Guest-Induced Framework Phase Transitions

1·DMF/H2O

The crystal structure of 1·DMF/H2O was solved and refined in the cubic Pa3̅ space group instead of the previously reported cubic Fmm space group16 after initial inspection of the diffraction data showed the presence of weak diffraction spots that break the F-centering of the pattern and consideration of observed reflection condition data (as shown in Figure S4a–b and given in Tables S4–S7). The Le Bail fit using the PXRD data collected from a bulk powder sample of 1·DMF/H2O shown in Figure S5 supports this space group assignment.

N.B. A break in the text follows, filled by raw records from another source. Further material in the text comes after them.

(** ** What the run prints *)

(** X16. With [message] on, the loop prints one line in every pass that
    updates the bracket and none in any other pass that hands over to the
    loop test: a run that stops at the loop test or is still going has
    printed as many lines as it made bracket updates; a run that breaks out
    has printed exactly one more line, the failure message of the
    guess-too-low break or the success message. *)
Theorem log_has_one_line_per_bracket_update :
  forall (model : Model) (ode_run : Stepper) (a : SolveArgs) (fuel : nat),
    message a = true ->
    match solve model ode_run a fuel with
    | Raised _ => True
    | Running f | Returned LoopTestFalse f =>
        exists h n k,
          solve_step_size model a = Ok h
          /\ (n <= fuel)%nat
          /\ passes model ode_run a h n k (first_frame model a) f
          /\ length (stdout f) = k
    | Returned why f =>
        exists h n k f1,
          solve_step_size model a = Ok h
          /\ (n < fuel)%nat
          /\ passes model ode_run a h n k (first_frame model a) f1
          /\ length (stdout f1) = k
          /\ stdout f
             = stdout f1 ++ [match why with
                             | BreakSuccess => SuccessAllMatched
                             | _ => FailureIncreaseGuess
                             end]
    end.
Proof.
  intros model ode_run a fuel Hmsg.
  destruct (solve_cases model ode_run a fuel) as [(e & -> & _) | (h & Hh & ->)];
    [exact I|].
  change (solve_loop model ode_run a h fuel _)
    with (solve_loop model ode_run a h fuel (first_frame model a)).
  pose proof (solve_loop_passes model ode_run a h fuel 0 0 _ _
                (passes_none model ode_run a h (first_frame model a))) as H.
  cbn [Nat.add] in H.
  assert (Hlog : forall n k f,
            passes model ode_run a h n k (first_frame model a) f ->
            length (stdout f) = k).
  { intros n k f Hp. rewrite (passes_log model ode_run a h n k _ f Hmsg Hp).
    reflexivity. }
  destruct (solve_loop model ode_run a h fuel (first_frame model a))
    as [e | why f | f]; [exact I | |].
  - destruct why.
    + destruct H as [(n & k & Hn & Hp) _]. exists h, n, k. eauto.
    + destruct H as (n & k & f1 & Hn & Hp & _ & Hb).
      exists h, n, k, f1. repeat (split; [eauto|]).
      destruct (loop_body_Break model ode_run a h f1 f _ Hb)
        as [(_ & _ & ->) | (E & _)]; [|discriminate E].
      rewrite Hmsg. reflexivity.
    + destruct H as (n & k & f1 & Hn & Hp & _ & Hb).
      exists h, n, k, f1. repeat (split; [eauto|]).
      destruct (loop_body_Break model ode_run a h f1 f _ Hb)
        as [(E & _) | (_ & _ & s & _ & _ & _ & _ & ->)]; [discriminate E|].
      reflexivity.
  - destruct H as [[k Hp] _]. exists h, fuel, k. eauto.
Qed.

(** An instance of X16: the run that succeeds on its second attempt made one
    bracket update and printed two lines. *)
Lemma log_has_one_line_per_bracket_update_witness :
  exists f,
    solve (toy_model "positive" 4 2) euler (toy_args 8 (1 # 1000000) 3 true) 10
    = Returned BreakSuccess f
    /\ length (stdout f) = 2%nat
    /\ exists h n f1,
        passes (toy_model "positive" 4 2) euler (toy_args 8 (1 # 1000000) 3 true)
          h n 1 (first_frame (toy_model "positive" 4 2) (toy_args 8 (1 # 1000000) 3 true))
          f1
        /\ stdout f = stdout f1 ++ [SuccessAllMatched].
Proof.
  pose proof (log_has_one_line_per_bracket_update (toy_model "positive" 4 2) euler
                (toy_args 8 (1 # 1000000) 3 true) 10 eq_refl) as H.
  destruct (solve (toy_model "positive" 4 2) euler (toy_args 8 (1 # 1000000) 3 true) 10)
    as [e | why f | f] eqn:E;
    try (vm_compute in E; discriminate E).
  destruct why; try (vm_compute in E; discriminate E).
  destruct H as (h & n & k & f1 & _ & _ & Hp & Hk & Hout).
  assert (Hlen : length (stdout f) = 2%nat).
  { vm_compute in E. injection E as <-. reflexivity. }
  assert (Hk1 : k = 1%nat).
  { rewrite Hout, length_app, Hk in Hlen. cbn in Hlen. lia. }
  rewrite Hk1 in Hp.
  exists f. split; [reflexivity|]. split; [exact Hlen|].
  exists h, n, f1. split; [exact Hp | exact Hout].
Defined.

The crystallographically determined framework formula of 1·DMF/H2O is [Y63-F)8(ndc)6]2–·(DMF)1.38(6)(H2O)1.7(1) where framework interacting guest molecules have not been included as part of the framework formula and the charge balancing DMF-derived DMA ions were not located. The presence of DMA and DMF in 1·DMF/H2O are seen in the 13C MAS NMR spectrum as shown in Figure S3b.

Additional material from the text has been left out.